The class II MHC protein HLA-DR1 in complex with an endogenous peptide: implications for the structural basis of the specificity of peptide binding

Background: Class II major histocompatibility complex (MHC) proteins are cell surface glycoproteins that bind peptides and present them to T cells as part of the mechanism for detecting and responding to foreign material in the body. The peptide-binding activity exhibits allele-specific preferences for particular sidechains at some positions, although the structural basis of these preferences is not understood in detail, We have determined the 2.45 Angstrom crystal structure of the human class II MHC protein HLA-DR1 in complex with the tight binding endogenous peptide A2(103-117) in order to discover peptide-MHC interactions that are important in determining the binding motif and to investigate conformational constraints on the bound peptide. Results: The bound peptide adopts a polyproline Ii-like conformation and places several sidechains within pockets in the binding site. Bound water molecules mediate MHC-peptide contacts at several sites. A tryptophan residue from the beta 2 'lower' domain of HLA-DR1 was found to project into a pocket underneath the peptide-binding domain and may be important in modulating interdomain interactions in MHC proteins.
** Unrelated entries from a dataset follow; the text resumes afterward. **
(** * Thesis Draft Generator (run.py): a shallow embedding and its properties

    The program is a command-line front end: it parses its arguments,
    bootstraps a directory tree, writes or reads one JSON configuration
    file and prints static text.  The embedding follows run.py function by
    function.  The parts of the Python standard library that run.py calls
    (str.split, str.strip, json.dump, json.load, pathlib.Path.mkdir, open,
    argparse) are modelled from their CPython 3.11 sources, next to the
    functions that use them.

    Modelling conventions:
    - a Python [str] is the list of its code points, each a [Z];
    - a Python value that can live in the configuration is a [value];
    - the file system is a finite map from paths to nodes, files hold
      decoded text; permissions, links and text encodings are not modelled;
    - effects are threaded through a state-and-exception monad [M];
    - the standard output takes every text and the JSON encoder and
      decoder take every integer and every nesting; where CPython
      refuses (a surrogate code point on a UTF-8 output, more than 4300
      digits, the recursion limit) the properties say so in their
      hypotheses ([encodable], [short_int], [within_limits]). *)

From Stdlib Require Import ZArith List String Ascii Bool Lia.
From Stdlib Require DecimalFacts DecimalPos DecimalZ.
From stdpp Require Import gmap strings list.
Import ListNotations.

Local Open Scope Z_scope.

(** ** Python strings *)

Definition pystr := list Z.

(** The code points of an ASCII literal. *)
Definition str (s : string) : pystr :=
  map (fun a => Z.of_N (N_of_ascii a)) (list_ascii_of_string s).

#[global] Arguments str : simpl never.

Definition QUOTE : Z := 34.      (* the double quote *)
Definition COMMA : Z := 44.
Definition SPACE : Z := 32.
Definition NEWLINE : Z := 10.
Definition BACKSLASH : Z := 92.

Definition pystr_eqb (a b : pystr) : bool := bool_decide (a = b).

(** [str.isspace] of one character: the code points CPython 3.11 treats
    as white space ([Py_UNICODE_ISSPACE]). *)
Definition isspace (c : Z) : bool :=
  ((9 <=? c) && (c <=? 13)) || ((28 <=? c) && (c <=? 32))
  || (c =? 133) || (c =? 160) || (c =? 5760)
  || ((8192 <=? c) && (c <=? 8202))
  || (c =? 8232) || (c =? 8233) || (c =? 8239) || (c =? 8287) || (c =? 12288).

(** [s.lstrip()], [s.rstrip()], [s.strip()] *)
Fixpoint lstrip (s : pystr) : pystr :=
  match s with
  | c :: r => if isspace c then lstrip r else s
  | [] => []
  end.

Definition rstrip (s : pystr) : pystr := rev (lstrip (rev s)).

Definition strip (s : pystr) : pystr := rstrip (lstrip s).

(** [s.split(sep)] for a separator of one character.  The result always
    has at least one piece; the empty string gives one empty piece. *)
Fixpoint split (sep : Z) (s : pystr) : list pystr :=
  match s with
  | [] => [[]]
  | c :: r =>
      if c =? sep then [] :: split sep r
      else match split sep r with
           | w :: ws => (c :: w) :: ws
           | [] => [[c]]
           end
  end.

(** [sep.join(pieces)] *)
Fixpoint join (sep : pystr) (pieces : list pystr) : pystr :=
  match pieces with
  | [] => []
  | [p] => p
  | p :: ps => p ++ sep ++ join sep ps
  end.

(** [s.ljust(width)], which is what the format spec [:<width] does to a
    string: pad with spaces on the right up to [width] characters. *)
Definition ljust (width : nat) (s : pystr) : pystr :=
  s ++ repeat SPACE (width - length s).

(** ** run.py: parse_instruments *)

Definition parse_instruments (instruments_str : pystr) : list pystr :=
  map strip (split COMMA instruments_str).

(** ** Python values and exceptions *)

(** The values a configuration is made of: what [json.load] can return,
    floats excepted. *)
#[warnings="-register-all"]
Inductive value :=
  | PyNone
  | PyBool (b : bool)
  | PyInt (n : Z)
  | PyStr (s : pystr)
  | PyList (items : list value)
  | PyDict (items : list (pystr * value)).

Inductive errno := ENOENT | EEXIST | ENOTDIR | EISDIR.

#[global] Instance errno_eq_dec : EqDecision errno.
Proof. solve_decision. Defined.

(** The exceptions the program can meet.  [NotModelled] marks behaviour
    that lies outside this model (floats, [repr] of containers). *)
Inductive exn :=
  | FileNotFoundError (msg : pystr)
  | OSError (e : errno)
  | JSONDecodeError
  | KeyError
  | TypeError
  | AttributeError
  | RecursionError
  | SystemExit (code : Z)
  | NotModelled.

Inductive result (A : Type) :=
  | Ok (a : A)
  | Raise (e : exn).
Arguments Ok {A} a.
Arguments Raise {A} e.

Definition rbind {A B} (r : result A) (k : A -> result B) : result B :=
  match r with
  | Ok a => k a
  | Raise e => Raise e
  end.

(** A Python dict keeps its keys in insertion order; assigning to a key
    that is present replaces the value in place. *)
Fixpoint dict_set (d : list (pystr * value)) (k : pystr) (v : value)
  : list (pystr * value) :=
  match d with
  | [] => [(k, v)]
  | (k', v') :: d' =>
      if pystr_eqb k' k then (k', v) :: d' else (k', v') :: dict_set d' k v
  end.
Conclusions: The peptide-binding motif of HLA-DR1 includes an aromatic residue at position +1, an arginine residue at position +2, and a small residue at position +6 (where the numbering refers to the normal MHC class II convention); these preferences can be understood in light of interactions observed in the peptide-MHC complex. Comparison of the structure with that of another MHC-peptide complex shows that completely different peptide sequences bind in essentially the same conformation and are accommodated with only minimal rearrangement of HLA-DR1 residues, Small conformational differences that are observed appear to be important in interactions with other proteins.